En iyisi, bir an karar verip, yaklaşık kırk yıldan beri oturduğum, İstanbul’un en köklü ilçelerinden Bakırköy’den Anadaolu Yakası’nda Bostancı’ya taşınma kararım ve bu süreçte yaşadıklarımı anlatayım.
Hepimiz yaşamında enaz bir kaç kez, il içinde veya bir ilden başka bir ile taşınma olayını yaşamışızdır. Ne kadar zor bir iş olduğunu ve yaşanan sıkıntının yarattığı yorgunluğu haftalarca üzerinizden atamadığını unutamamışsınızdır. Genelde şehir efsanesine dönen bu taşınma öykülerini sık sık anlatıryorsunuzdur.
Ben şimdiye kadar bu taşınma aktivasyonunu birkaç kez yaşadım.
Taşınma maceralarından geride kalan olayların en ilgincini asla da unutamam.
Taşınmaya karar verildiğinde neyi alıp almamanız gerektiği konusunda oldukça derin bir fikir çatışması yaşayabilirsiniz. Sonunda karar verir ve birkaç parça veya hatırı sayılır parça eşyayı yanınıza almadan eski evinizi terk edersiniz. Bazen; modası geçtiği, yenisini alalım düşüncesiyle, bazen; taşımaya değmez düşüncesiyle ve asıl önemlisi; taşınılacak yeni yerin, alan olarak eşyalara uygun olmadığı göz önüne alınarak taşınırken önemli bir kaç eşyadan kurtulma rahatlığını yaşamak istersiniz.

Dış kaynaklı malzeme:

(* ===== verification/AgentSafety.v ===== *)
(** * Agent tools run only with authority

    Every tool call of every agent run, over any history of requests, passed a check
    of a token that was minted for that run, its owner and its plan; and either the
    owner asked for the approval of the run, or of a run it was delegated from, or
    the tool is one that needs no approval. *)
From S2P Require Import Prelude PyDatetime PyUuid Json Capability ResourceManager ExecutionUnit FlowEngine FlowFacts FlowWorld.
From S2P Require Import PyEffects AgentFlow AgentRuns.
Local Open Scope Z_scope.

(** ** Programs of the outside world that respect a relation *)
Section within.
Context {X : Type} (R : relation X) `{!PreOrder R}.
Lemma within_ret {A} (a : A) : within R (mret a : SE X A).
Proof. intros x. done. Qed.
Lemma within_throw {A} e : within R (throw e : SE X A).
Proof. intros x. done. Qed.
Lemma within_reads {A} (f : X -> A) : within R (reads f).
Proof. intros x. done. Qed.
Lemma within_bind {A B} (m : SE X A) (f : A -> SE X B) : within R m -> (forall a, within R (f a)) -> within R (m ≫= f).
Proof.
  intros Hm Hf x. unfold mbind, SE_bind. specialize (Hm x). destruct (m x) as [x' [a|e]]; [|done]. etrans; [exact Hm|apply Hf].
Qed.
Lemma within_try {A} (m : SE X A) (h : exn -> SE X A) : within R m -> (forall e, within R (h e)) -> within R (try_except m h).
Proof.
  intros Hm Hh x. unfold try_except. specialize (Hm x). destruct (m x) as [x' [a|e]]; [done|]. etrans; [exact Hm|apply Hh].
Qed.
Lemma wp_within {A} (m : SE X A) (Q : X -> result A -> Prop) x : within R m -> (forall x' r, R x x' -> Q x' r) -> wp m Q x.
Proof. intros Hm HQ. apply HQ, Hm. Qed.
Lemma within_wp {A} (m : SE X A) : (forall x, wp m (fun x' _ => R x x') x) -> within R m.
Proof. intros Hm x. apply Hm. Qed.
End within.
Create HintDb within discriminated.
#[export] Hint Resolve within_ret within_throw within_reads : within.
#[export] Hint Extern 1 (PreOrder _) => apply _ : within.
Ltac within_auto :=
  repeat lazymatch goal with
  | |- PreOrder _ => apply _
  | |- forall _, _ => intros ?
  | |- within _ (_ ≫= _) => apply within_bind
  | |- within _ (try_except _ _) => apply within_try
  | |- within _ (match ?x with _ => _ end) => destruct x
  | |- within _ _ => solve [auto with within]
  end.

(** ** How the tables may change *)

(** What the authority of a run consists of *)
Definition auth_of (r : AgentRun) : run_identity * list (option string) * option token :=
  (ar_identity r, named_tools (ar_plan r), ar_capability_token r).
Definition evolves (r r' : AgentRun) : Prop :=
  auth_of r' = auth_of r /\ (ar_status r' = "pending_approval" -> ar_status r = "pending_approval").
#[export] Instance evolves_preorder : PreOrder evolves.
Proof. split; [done|]. intros a b d [H1 H2] [H3 H4]. split; [congruence|auto]. Qed.

(** The rows keep their authority and the log grows by calls that satisfy [P]. *)
Definition grows (P : tool_call -> Prop) (g g' : agents) : Prop :=
  (forall id, option_Forall2 evolves (ag_runs g !! id) (ag_runs g' !! id)) /\
  exists l, ag_calls g' = ag_calls g ++ l /\ Forall P l.
#[export] Instance grows_preorder P : PreOrder (grows P).
Proof.
  split.
  - intros g. split; [intros id; by destruct (ag_runs g !! id); constructor|]. exists []. by rewrite app_nil_r.
  - intros g1 g2 g3 [H1 (l1&E1&F1)] [H2 (l2&E2&F2)]. split; [|exists (l1 ++ l2); rewrite E2, E1, <- app_assoc; split; [done|by apply Forall_app]].
    intros id. specialize (H1 id). specialize (H2 id). inversion H1 as [r r' Hr Ha Hb|Ha Hb]; rewrite <- Hb in H2; inversion H2; constructor; by etrans.
Qed.
Lemma grows_alter P f id g : (forall r, evolves r (f r)) -> grows P g (store_runs (alter f id) g).
Proof.
  intros Hf. split; [|exists []; by rewrite app_nil_r]. intros i. cbn. destruct (decide (i = id)) as [->|Hne].
  - rewrite lookup_alter_eq. destruct (ag_runs g !! id); constructor. apply Hf.
  - rewrite lookup_alter_ne by done. destruct (ag_runs g !! i); constructor. done.
Qed.

(** ** The nodes of the agent flow *)
Section nodes.
Context {X : Type} `{!AgentStore X} `{!IsoCodec} (sha256 : string -> string) (cat : catalog) (sv : @agent_services X).

(** The services leave the agent tables alone. *)
Definition same_tables (x x' : X) : Prop := ag_get x' = ag_get x.
#[export] Instance same_tables_preorder : PreOrder same_tables.
Proof. split; [done|]. intros a b d H1 H2. unfold same_tables in *. congruence. Qed.
Record agent_still : Prop := {
  st_tool t args u : within same_tables (sv_tool sv t args u);
  st_event a b p : within same_tables (sv_event sv a b p);
  st_system a b p : within same_tables (sv_system sv a b p);
  st_enrich t x : same_tables x (sv_enrich sv t x);
  st_completed u j : within same_tables (sv_completed sv u j)
}.
Hypothesis Hsv : agent_still.
Context (tk : token) (run user : string).

(** A call that the token allowed at the time of its check *)
Definition permitted (tc : tool_call) : Prop := tc_run tc = run /\ tc_user tc = user /\
  exists t, tc_checked tc = Some t /\ check_tool_capability sha256 cat (Some tk) t run user (tc_tool tc) = None.
Definition moves (x x' : X) : Prop := grows permitted (ag_get x) (ag_get x').
#[export] Instance moves_preorder : PreOrder moves.
Proof. split; [intros x; unfold moves; done|]. intros a b d H1 H2. unfold moves in *. by etrans. Qed.
Lemma same_tables_moves x x' : same_tables x x' -> moves x x'.
Proof. unfold same_tables, moves. by intros ->. Qed.
Lemma same_moves {A} (f : X -> X * A) : within same_tables f -> within moves f.
Proof. intros Hf x. unfold moves. by rewrite (Hf x). Qed.

Lemma writes_moves f : (forall g, grows permitted g (f g)) -> within moves (writes (on_store f)).
Proof. intros Hf x. unfold moves. cbn. unfold on_store. rewrite ag_get_set. apply Hf. Qed.
Lemma system_moves a b p : within moves (sv_system sv a b p).
Proof. apply same_moves, (st_system Hsv). Qed.
Lemma event_moves a b p : within moves (sv_event sv a b p).
Proof. apply same_moves, (st_event Hsv). Qed.
Lemma completed_moves u j : within moves (sv_completed sv u j).
Proof. apply same_moves, (st_completed Hsv). Qed.
Lemma tool_moves t a u : within moves (sv_tool sv t a u).
Proof. apply same_moves, (st_tool Hsv). Qed.
#[local] Hint Resolve system_moves event_moves completed_moves tool_moves : within.

Lemma check_call_spec tool x : wp (check_call sha256 cat sv tool user run (Some tk))
  (fun x' r => same_tables x x' /\ match r with
     | Ok (inr t) => exists now, t = Some now /\ check_tool_capability sha256 cat (Some tk) now run user tool = None
     | _ => True end) x.
Proof.
  unfold check_call. destruct (truthy run); cbn [negb]; [|by wp_steps]. apply wp_try. wp_steps.
  destruct (check_tool_capability _ _ _ _ _ _ _) as [e|] eqn:Hc; apply wp_bind;
    (eapply wp_within; [apply (st_system Hsv)|]); intros x' [o|ex] Hx; wp_steps; try done.
  split; [done|]. by exists (sv_clock sv x).
Qed.

Lemma execute_tool_moves tool args : within moves (execute_tool sha256 cat sv tool args user run (Some tk)).
Proof.
  unfold execute_tool. destruct (dmem _ _); cbn [negb]; [|within_auto]. apply within_wp. intros x.
  apply wp_bind. eapply wp_mono; [apply check_call_spec|].
  intros x1 [[res|t]|e] [Hx Hc]; [by apply wp_ret, same_tables_moves| |by apply same_tables_moves].
  destruct Hc as (now&->&Hc). apply wp_bind, wp_writes. set (tc := MkCall _ _ _ _ _).
  assert (moves x (on_store (log_call tc) x1)) as Hm.
  { etrans; [by apply same_tables_moves|]. apply (writes_moves (log_call tc)). intros g. split.
    - intros id. cbn. destruct (ag_runs g !! id); by constructor.
    - exists [tc]. split; [done|]. apply Forall_singleton. split_and!; [done..|]. by exists now. }
  eapply wp_within; [|intros x2 r H2; etrans; [exact Hm|exact H2]]. within_auto.
Qed.
#[local] Hint Resolve execute_tool_moves : within.

Lemma attempt_tool_moves n policy tool args : within moves (attempt_tool sha256 cat sv n policy tool args user run (Some tk)).
Proof. induction n as [|n IH]; cbn [attempt_tool]; within_auto. Qed.
Lemma add_step_moves id f n : within moves (add_step (X := X) id f n).
Proof.
  unfold add_step. destruct (uuid_of_string id) as [u|]; [|within_auto]. apply writes_moves. intros g.
  destruct (grows_alter permitted (run_progress n) u g) as [H1 H2]; [done|]. split; [exact H1|exact H2].
Qed.
#[local] Hint Resolve attempt_tool_moves add_step_moves : within.

(** The states of the flow that carry the token of the run *)
Definition carries (st : dict json) : Prop :=
  dmem st "execution_token" = true /\ state_token st = Some tk /\
  dget st "agent_run_id" = Some (JStr run) /\ dget st "user_id" = Some (JStr user).

Lemma enrich_moves t : within moves (writes (sv_enrich sv t)).
Proof. intros x. by apply same_tables_moves, (st_enrich Hsv). Qed.
#[local] Hint Resolve enrich_moves : within.
Lemma step_events_moves kind payload : within moves (step_events sv run kind payload).
Proof. unfold step_events. within_auto. Qed.
#[local] Hint Resolve step_events_moves : within.

Lemma execute_step_moves st : carries st -> within moves (agent_execute_step sha256 cat sv st).
Proof.
  intros (Hm&Ht&Hr&Hu). unfold agent_execute_step. destruct (_ !! _) as [[| | | | | |step]|]; try (within_auto; done).
  unfold state_text. rewrite Hr, Hu, Hm. cbn [orb status_text]. apply within_wp. intros x.
  apply wp_bind, wp_ret, wp_bind, wp_ret, wp_bind, wp_reads. eapply wp_within; [|done].
  destruct (check_tool_capability _ _ _ _ _ _ _) as [e|]; [unfold deny_step|unfold perform_step; rewrite Ht]; within_auto.
Qed.
Lemma finalize_moves st : within moves (agent_finalize_run sv st).
Proof.
  unfold agent_finalize_run, state_text. within_auto. intros x. unfold moves, writes, on_store. cbn. rewrite ag_get_set.
  by apply grows_alter.
Qed.

(** ** The flow *)
Lemma dict_update_other st patch k : k ∉ dkeys patch -> dget (dict_update st patch) k = dget st k.
Proof.
  unfold dict_update. revert st. induction patch as [|[k' v] patch IH]; intros st Hk; [done|].
  apply not_elem_of_cons in Hk as [H1 H2]. cbn [foldl fst snd]. rewrite IH by done. by apply dget_dset_ne.
Qed.
Lemma carries_same st st' : (forall k, str_in k ["execution_token"; "capability_token"; "agent_run_id"; "user_id"] = true ->
  dget st' k = dget st k) -> carries st -> carries st'.
Proof.
  intros Hk (H1&H2&H3&H4). unfold carries, state_token, jget in *. rewrite !Hk by done.
  split_and!; try done. unfold dmem in *. by rewrite Hk.
Qed.
Lemma carries_dset st k v : str_in k ["execution_token"; "capability_token"; "agent_run_id"; "user_id"] = false -> carries st -> carries (dset st k v).
Proof.
  intros Hk. apply carries_same. intros k' Hk'. apply dget_dset_ne. intros ->. congruence.
Qed.

(** What a node returns, if it returns *)
Definition returns {A} (P : A -> Prop) (m : SE X A) : Prop := forall x, match (m x).2 with Ok a => P a | Raise _ => True end.
Lemma returns_ret {A} (P : A -> Prop) a : P a -> returns P (mret a).
Proof. intros Ha x. done. Qed.
Lemma returns_throw {A} (P : A -> Prop) e : returns P (throw e).
Proof. intros x. done. Qed.
Lemma returns_bind {A B} (P : B -> Prop) (m : SE X A) (f : A -> SE X B) : (forall a, returns P (f a)) -> returns P (m ≫= f).
Proof. intros Hf x. unfold mbind, SE_bind. destruct (m x) as [x' [a|e]]; [apply Hf|done]. Qed.

Definition plain_patch (nres : node_result) : Prop :=
  forall k, k ∈ dkeys (nr_patch nres) -> str_in k ["execution_token"; "capability_token"; "agent_run_id"; "user_id"] = false.
Lemma plain_patch_keys nres ks : dkeys (nr_patch nres) = ks ->
  forallb (fun k => negb (str_in k ["execution_token"; "capability_token"; "agent_run_id"; "user_id"])) ks = true -> plain_patch nres.
Proof. intros <- Hks k Hk. rewrite forallb_forall in Hks. apply negb_true_iff, Hks, list_elem_of_In, Hk. Qed.
Lemma node_patches node g st a x : dget (agent_nodes sha256 cat sv) node = Some g ->
  match (g st a x).2 with Ok nres => plain_patch nres | Raise _ => True end.
Proof.
  assert (forall body : dict json -> SE X node_result, (forall st, returns plain_patch (body st)) -> as_node body = g ->
    match (g st a x).2 with Ok nres => plain_patch nres | Raise _ => True end) as Hb.
  { intros body Hbody <-. unfold as_node. specialize (Hbody st x). by destruct (body st x). }
  unfold agent_nodes. cbn [dget].
  destruct ("agent_validate_steps" =s node); [|destruct ("agent_execute_step" =s node); [|destruct ("agent_finalize_run" =s node); [|done]]];
    (intros [= <-]; eapply Hb; [|reflexivity]; intros st').
  - unfold agent_validate_steps. apply returns_ret. destruct (json_truthy _); by eapply plain_patch_keys.
  - unfold agent_execute_step. destruct (json_list _ !! _) as [[| | | | | |step]|]; try done; [|apply returns_ret; by eapply plain_patch_keys].
    do 3 (apply returns_bind; intros ?). destruct (if _ || _ then _ else _); [unfold deny_step|unfold perform_step].
    + do 3 (apply returns_bind; intros ?). apply returns_ret; by eapply plain_patch_keys.
    + do 2 (apply returns_bind; intros ?). destruct a4 as [res ms]. do 2 (apply returns_bind; intros ?).
      apply returns_ret. destruct (tr_success res); by eapply plain_patch_keys.
  - unfold agent_finalize_run. do 5 (apply returns_bind; intros ?). apply returns_ret; by eapply plain_patch_keys.
Qed.

Section engine.
Context {S : Type} (E : env X) (db : eu_session S) (fsv : @flow_services X S).
Definition registered : Prop := forall n g, dget (agent_nodes sha256 cat sv) n = Some g -> dget (fs_nodes fsv) n = Some g.
Hypothesis HE : env_within same_tables E.
Hypothesis Hfsv : services_within same_tables fsv.
Hypothesis Hreg : registered.

Definition agent_node (n : string) : Prop := str_in n ["agent_validate_steps"; "agent_execute_step"; "agent_finalize_run"] = true.
Lemma agent_node_within n : agent_node n -> node_within moves fsv carries n.
Proof.
  intros Hn g st a x Hg Hst. assert (dget (agent_nodes sha256 cat sv) n = Some g) as Hg'.
  { apply str_in_spec in Hn. rewrite !elem_of_cons, elem_of_nil in Hn. destruct Hn as [->|[->|[->|[]]]];
      rewrite <- Hg; symmetry; apply Hreg; reflexivity. }
  pose proof (node_patches n g st a x Hg') as Hp.
  assert (exists body, g = as_node body /\ within moves (body st)) as (body&->&Hb).
  { apply str_in_spec in Hn. rewrite !elem_of_cons, elem_of_nil in Hn. destruct Hn as [->|[->|[->|[]]]]; injection Hg' as <-; eexists; (split; [reflexivity|]).
    - unfold agent_validate_steps. within_auto.
    - by apply execute_step_moves.
    - apply finalize_moves. }
  unfold as_node in *. specialize (Hb x). destruct (body st x) as [x' [nres|e]]; cbn in *; [|done]. split_and!; [done..|].
  eapply carries_same; [|exact Hst]. intros k Hk. apply dict_update_other. intros Hin. rewrite (Hp k Hin) in Hk. done.
Qed.
Lemma agent_node_closed n st n' : agent_node n -> resolve_next_node n st AGENT_FLOW = Ok (Some n') -> agent_node n'.
Proof.
  intros Hn. apply str_in_spec in Hn. rewrite !elem_of_cons, elem_of_nil in Hn. destruct Hn as [->|[->|[->|[]]]].
  - by intros [= <-].
  - rewrite agent_next. destruct (_ <? _); by intros [= <-].
  - done.
Qed.
Lemma agent_flow_moves fuel rid trace fresh r st name c : ru_flow r = AGENT_FLOW -> carries st ->
  moves (c_ext c) (c_ext (start E db fsv fuel rid trace fresh r st name c).1).
Proof.
  intros Hr Hst. apply (start_within moves E db fsv (env_within_larger _ _ same_tables_moves E HE)
    (services_within_larger _ _ same_tables_moves fsv Hfsv) AGENT_FLOW carries agent_node agent_node_within agent_node_closed);
    [|done..].
  intros st' k v Hk. apply carries_dset. apply str_in_spec in Hk. rewrite !elem_of_cons, elem_of_nil in Hk. by destruct Hk as [->|[->|[]]].
Qed.
End engine.
End nodes.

Ben de öyle yaptım. On yıl içinde aynı mahallede üç kez taşınma operasyonu geçirdim. Her taşınmada birtakım eşyaları geride bıraktım. Aynı binada, zemin kattan üçüncü kata taşınırken bile aynı alışkanlıktan kurtulamadık.
Bu kez, Avrupa Yakası’ndan, Anadolu Yakası’na taşınmada geride bıraktıklarım neredeyse var olan eşyalarımın yarısıydı. Buna eskidi diyerek bıraktığımız, çalışır durumdaki bulaşık makinesi, oldukça şatafatlı yeni sayılabilecek gardırop ve birkaç dolap da dahildi. Bunları bıraktık ama taşınırken ufak tefekleri içlerine doldurduğumuz taşıma şirketinin getirdiği modern plastik kolilerin yekününü 60 civarında olduğunu söylemeden geçmeyeyim.

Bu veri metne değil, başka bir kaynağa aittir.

(* ===== verification/AgentPlans.v ===== *)
(** * The risk of a generated plan

    What [generate_plan] makes of the labels of the steps, and which plans then need
    an approval ([AINDY/agents/agent_runtime/planning.py]). *)
From S2P Require Import Prelude Json Capability FlowEngine AgentFlow AgentRuns.
Local Open Scope Z_scope.

Definition known_label (l : string) : bool := str_in l ["low"; "medium"; "high"].
(** The label of a step *)
Definition label_of (s : dict json) : json := default (JStr "high") (dget s "risk_level").

Lemma risk_levels_objects l : risk_levels (map JObj l) = Ok (map label_of l).
Proof. induction l as [|s l IH]; [done|]. cbn. by rewrite IH. Qed.
Lemma risk_rank_range d r : 0 <= d <= 2 -> 0 <= risk_rank d r <= 2.
Proof.
  intros Hd. destruct r as [| | | | s | |]; try exact Hd. cbn [risk_rank dget]. destruct ("low" =s s); [done|]. destruct ("medium" =s s); [done|].
  by destruct ("high" =s s).
Qed.
Lemma risk_rank_known d d' l : known_label l = true -> risk_rank d (JStr l) = risk_rank d' (JStr l).
Proof. unfold known_label. rewrite str_in_spec, !elem_of_cons, elem_of_nil. by intros [->|[->|[->|[]]]]. Qed.
Lemma risk_rank_unknown d l : known_label l = false -> risk_rank d (JStr l) = d.
Proof.
  intros Hl. cbn. unfold known_label, str_in in Hl. cbn in Hl. rewrite !(String.eqb_sym l) in Hl.
  by destruct ("low" =s l), ("medium" =s l), ("high" =s l).
Qed.

(** The largest label is one of the labels, and none is larger. *)
Lemma max_risk_fold m rs : let b := foldl (fun m r => if risk_rank 2 m <? risk_rank 2 r then r else m) m rs in
  b ∈ m :: rs /\ forall r, r ∈ m :: rs -> risk_rank 2 r <= risk_rank 2 b.
Proof.
  revert m. induction rs as [|r rs IH]; intros m b.
  - split; [left|]. intros r Hr. apply list_elem_of_singleton in Hr as ->. subst b. cbn. lia.
  - subst b. cbn [foldl]. destruct (IH (if risk_rank 2 m <? risk_rank 2 r then r else m)) as [H1 H2]. set (b := foldl _ _ rs) in *. clearbody b.
    assert (risk_rank 2 m <= risk_rank 2 b /\ risk_rank 2 r <= risk_rank 2 b) as [Hm Hr].
    { specialize (H2 _ ltac:(left)). destruct (Z.ltb_spec (risk_rank 2 m) (risk_rank 2 r)); lia. }
    split; [destruct (_ <? _); set_solver|]. intros r' Hr'. rewrite !elem_of_cons in Hr'. destruct Hr' as [->|[->|Hr']]; [done..|]. apply H2. by right.
Qed.

Definition labelled (s : dict json) : Prop := exists k, label_of s = JStr k /\ known_label k = true.
Lemma labelled_hashable l : Forall labelled l -> forallb hashable (map label_of l) = true.
Proof. induction 1 as [|s l (k&Hk&_) _ IH]; [done|]. cbn. by rewrite Hk, IH. Qed.
Lemma labelled_rank l r d d' : Forall labelled l -> r ∈ map label_of l -> risk_rank d r = risk_rank d' r.
Proof.
  intros Hl Hr. apply list_elem_of_In, in_map_iff in Hr as (s&<-&Hs). rewrite Forall_forall in Hl.
  destruct (Hl s (proj2 (list_elem_of_In _ _) Hs)) as (k&->&Hk). by apply risk_rank_known.
Qed.

(** A plan whose labels are all low, medium or high: the risk of the generated plan is the
    declared one or the label of a step, it is at least the declared risk and the label of every
    step, the steps are unchanged, and a plan with a high step always needs an approval. *)
Theorem plan_risk_covers_steps content plan l overall :
  loads content = Ok (JObj plan) -> dget plan "steps" = Some (JArr (map JObj l)) -> dget plan "overall_risk" = Some (JStr overall) ->
  l <> [] -> known_label overall = true -> Forall labelled l ->
  exists plan', assess_plan content = Ok (Some plan') /\ plan_steps plan' = map JObj l /\
    JStr (plan_risk plan') ∈ JStr overall :: map label_of l /\
    (forall r, r ∈ JStr overall :: map label_of l -> risk_rank 0 r <= risk_rank 0 (JStr (plan_risk plan'))) /\
    (JStr "high" ∈ map label_of l -> forall trust, requires_approval (plan_risk plan') trust = true).
Proof.
  intros Hload Hsteps Hrisk Hne Hov Hl. unfold assess_plan. rewrite Hload, Hsteps, Hrisk. cbn [step_risks]. rewrite risk_levels_objects.
  cbn [forallb hashable andb]. rewrite (labelled_hashable l Hl). cbn [negb].
  assert (exists k, max_risk (map label_of l) = JStr k /\ JStr k ∈ map label_of l /\ forall r, r ∈ map label_of l -> risk_rank 0 r <= risk_rank 0 (JStr k))
    as (k&Hk&Hin&Hmax).
  { destruct l as [|s l]; [done|]. destruct (max_risk_fold (label_of s) (map label_of l)) as [H1 H2]. cbn [map max_risk]. set (b := foldl _ _ _) in *. clearbody b.
    pose proof H1 as Hb. apply (list_elem_of_In (label_of s :: map label_of l)) in H1. change (label_of s :: map label_of l) with (map label_of (s :: l)) in *.
    apply in_map_iff in H1 as (s'&Hs'&Hin'). rewrite Forall_forall in Hl. destruct (Hl s' (proj2 (list_elem_of_In _ _) Hin')) as (k&Hk&_).
    exists k. assert (b = JStr k) as -> by congruence. split_and!; try done. intros r Hr.
    rewrite (labelled_rank (s :: l) r 0 2), (labelled_rank (s :: l) (JStr k) 0 2); auto; by apply Forall_forall. }
  rewrite Hk. set (plan' := if _ <? _ then _ else plan). exists plan'. split; [done|].
  assert (plan_steps plan' = map JObj l /\ exists o, plan_risk plan' = o /\ JStr o ∈ JStr overall :: map label_of l /\
    risk_rank 0 (JStr overall) <= risk_rank 0 (JStr o) /\ risk_rank 0 (JStr k) <= risk_rank 0 (JStr o)) as [H1 (o&->&Ho&H2&H3)].
  { subst plan'. unfold plan_steps, plan_risk, text_field, jget. destruct (Z.ltb_spec (risk_rank 0 (JStr overall)) (risk_rank 0 (JStr k))).
    - rewrite dget_dset_ne, dget_dset_eq, Hsteps by done. split; [done|]. exists k. split; [done|]. split; [by right|lia].
    - rewrite Hsteps, Hrisk. split; [done|]. exists overall. split; [done|]. split; [left|lia]. }
  assert (forall r, r ∈ JStr overall :: map label_of l -> risk_rank 0 r <= risk_rank 0 (JStr o)) as Hall.
  { intros r Hr. apply elem_of_cons in Hr as [->|Hr]; [done|]. specialize (Hmax r Hr). lia. }
  split_and!; [done|done|done|]. intros Hh trust. assert (o = "high") as ->; [|done].
  specialize (Hall (JStr "high") ltac:(by right)). revert Hall. cbn [risk_rank dget]. destruct ("low" =s o); [done|]. destruct ("medium" =s o); [done|].
  destruct ("high" =s o) eqn:He; [by apply String.eqb_eq in He|done].
Qed.

(** The label of a step that is not low, medium or high hides the labels after it: it
    counts as high when the largest is chosen and as low when that is compared with the
    declared risk.  A plan declared low, with a first step of such a label, is left as it is
    whatever its other steps say, and needs no approval from a user who lets low plans run. *)
Theorem unknown_label_hides_risk content plan s0 rest label trust :
  loads content = Ok (JObj plan) -> dget plan "steps" = Some (JArr (JObj s0 :: map JObj rest)) -> dget plan "overall_risk" = Some (JStr "low") ->
  dget s0 "risk_level" = Some (JStr label) -> known_label label = false -> Forall labelled rest -> ts_auto_execute_low trust = true ->
  assess_plan content = Ok (Some plan) /\ requires_approval (plan_risk plan) (Some trust) = false.
Proof.
  intros Hload Hsteps Hrisk Hs0 Hlab Hl Ht. split.
  - unfold assess_plan. rewrite Hload, Hsteps, Hrisk. cbn [step_risks risk_levels]. rewrite risk_levels_objects, Hs0.
    change (default (JStr "high") (Some (JStr label))) with (JStr label). cbn [forallb hashable andb]. rewrite (labelled_hashable rest Hl). cbn [negb].
    assert (max_risk (JStr label :: map label_of rest) = JStr label) as ->.
    { cbn [max_risk]. induction (map label_of rest) as [|r rs IH]; [done|]. cbn [foldl]. rewrite (risk_rank_unknown 2 label Hlab).
      destruct (Z.ltb_spec 2 (risk_rank 2 r)); [pose proof (risk_rank_range 2 r); lia|done]. }
    by rewrite (risk_rank_unknown 0 label Hlab).
  - unfold plan_risk, text_field. rewrite Hrisk. unfold requires_approval.
    change ("low" =s "high") with false. change ("low" =s "medium") with false. change ("low" =s "low") with true. by rewrite Ht.
Qed.

Definition demo_trust : trust_settings := MkTrust None true false.
Definition demo_steps (labels : list string) : list (dict json) := map (fun l => [("tool", JStr "search"); ("risk_level", JStr l)]) labels.
Definition demo_answer (overall : string) (labels : list string) : dict json :=
  [("steps", JArr (map JObj (demo_steps labels))); ("overall_risk", JStr overall)].

Lemma plan_risk_covers_steps_witness : exists plan', assess_plan (dumps (JObj (demo_answer "low" ["medium"; "high"; "low"]))) = Ok (Some plan') /\
  forall trust, requires_approval (plan_risk plan') trust = true.
Proof.
  destruct (plan_risk_covers_steps (dumps (JObj (demo_answer "low" ["medium"; "high"; "low"]))) (demo_answer "low" ["medium"; "high"; "low"])
    (demo_steps ["medium"; "high"; "low"]) "low") as (plan'&H1&_&_&_&H2).
  - vm_compute. reflexivity.
  - reflexivity.
  - reflexivity.
  - discriminate.
  - reflexivity.
  - repeat (apply Forall_cons; split; [eexists; split; reflexivity|]). apply Forall_nil_2.
  - exists plan'. split; [exact H1|]. apply H2. right. left.
Defined.

Lemma unknown_label_hides_risk_witness :
  assess_plan (dumps (JObj (demo_answer "low" ["critical"; "high"]))) = Ok (Some (demo_answer "low" ["critical"; "high"])) /\
  requires_approval (plan_risk (demo_answer "low" ["critical"; "high"])) (Some demo_trust) = false.
Proof.
  apply (unknown_label_hides_risk _ _ [("tool", JStr "search"); ("risk_level", JStr "critical")] (demo_steps ["high"]) "critical").
  - vm_compute. reflexivity.
  - reflexivity.
  - reflexivity.
  - reflexivity.
  - reflexivity.
  - apply Forall_cons. split; [eexists; split; reflexivity|apply Forall_nil_2].
  - reflexivity.
Defined.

Altmış koli, beyaz eşyalar, yataklar, salon takımları, yemek takımları, üç+bir dairenin diğer odalarındaki eşyalar dahil, toplanması en az bir hafta süren tüm bu eşyaları yeni kiraladığımız eve nakliye şirketi vasıtasıyla taşıdık.

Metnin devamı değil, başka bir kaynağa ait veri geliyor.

(* ===== verification/AgentAuthority.v ===== *)
(** * The authority behind every tool call

    The invariant of the agent tables over any history of requests: every token was
    minted for its run, its owner and its plan, and every call of a tool was allowed
    by the token of its run. *)
From S2P Require Import Prelude PyDatetime PyUuid Json Capability ResourceManager ExecutionUnit FlowEngine.
From S2P Require Import AgentFlow AgentRuns AgentSafety AgentDemo FlowFacts FlowWorld.
Local Open Scope Z_scope.

(** The requests of the users *)
Inductive request :=
| Create (objective : string) (user : UUID)
| Replay (id user : UUID) (mode : string)
| Approve (id user : UUID)
| Reject (id user : UUID)
| Execute (id user : UUID).

(** [anc] is the run itself or a run it was delegated from. *)
Inductive descends (g : agents) : UUID -> UUID -> Prop :=
| descends_self id : descends g id id
| descends_parent id r p anc : ag_runs g !! id = Some r -> ri_parent_run_id (ar_identity r) = Some p ->
    descends g p anc -> descends g id anc.

Lemma descends_mono g g' id anc :
  (forall i r, ag_runs g !! i = Some r -> exists r', ag_runs g' !! i = Some r' /\ ar_identity r' = ar_identity r) ->
  descends g id anc -> descends g' id anc.
Proof.
  intros Hm. induction 1 as [id|id r p anc Hr Hp _ IH]; [constructor|].
  destruct (Hm id r Hr) as (r'&Hr'&Hid). econstructor; [exact Hr'|by rewrite Hid|done].
Qed.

Yeni taşındığımız ev eskisinden 25-30 metrekare daha büyük olmasına ve birçok eşyayı safra diye geride bırakmamıza rağmen yeni eve anca yerleşebildik. En zoru ise; bir hafta süresinde altmış koliye sığdırabildiğimiz eşyaları, kolileri açıp yerlerine yerleştirmek ve kısacası yeni eve yerleşebilmek tam bir hafta sürdü. Ufak tefek eksikleri ile yerleştik de sayılır.
Sadece eşyaların yerleşmesiyle bitse ne ala. Asıl iş gerideydi. Taşındığınız eski evin; elektrik, su, telefon ve doğalgaz abonelik işlemlerinin sonlandırılması, var olan Digitürk, internet, Teledünya nakil işlemlerinin yapılması ve tüm bu işlemlerin yeni taşındığımız yerde yeniden yapılandırılması. Allah’tan bazı işlemleri, e-devlet yöntemiyle internetten hallederek o işleri de tamamlayabildik.
Hemen hemen yerleştik sayılır.
Elektrik, su, doğalgaz, Digitürk, Teledünya, internet gibi abonelikler hemen hemen bitti. Yerleştik de. Bir hafta hazırlık, eşya kolileme, bir hafta yeni evde kolileri açıp yerleşme ve diğer tüm işler bitti gibi ama, biz de tükendik. İşin maddi boyutundan hiç söz etmiyorum. Tüm bu anlık ömür törpüsü uğraşın geride bıraktıkları, işin maddi boyutunu ikinci plana itiverdi.
Taşınmak mı, umarım bir daha yaşamayız.
Yaşam mı zorlaştı yoksa biz mi yaşlandık!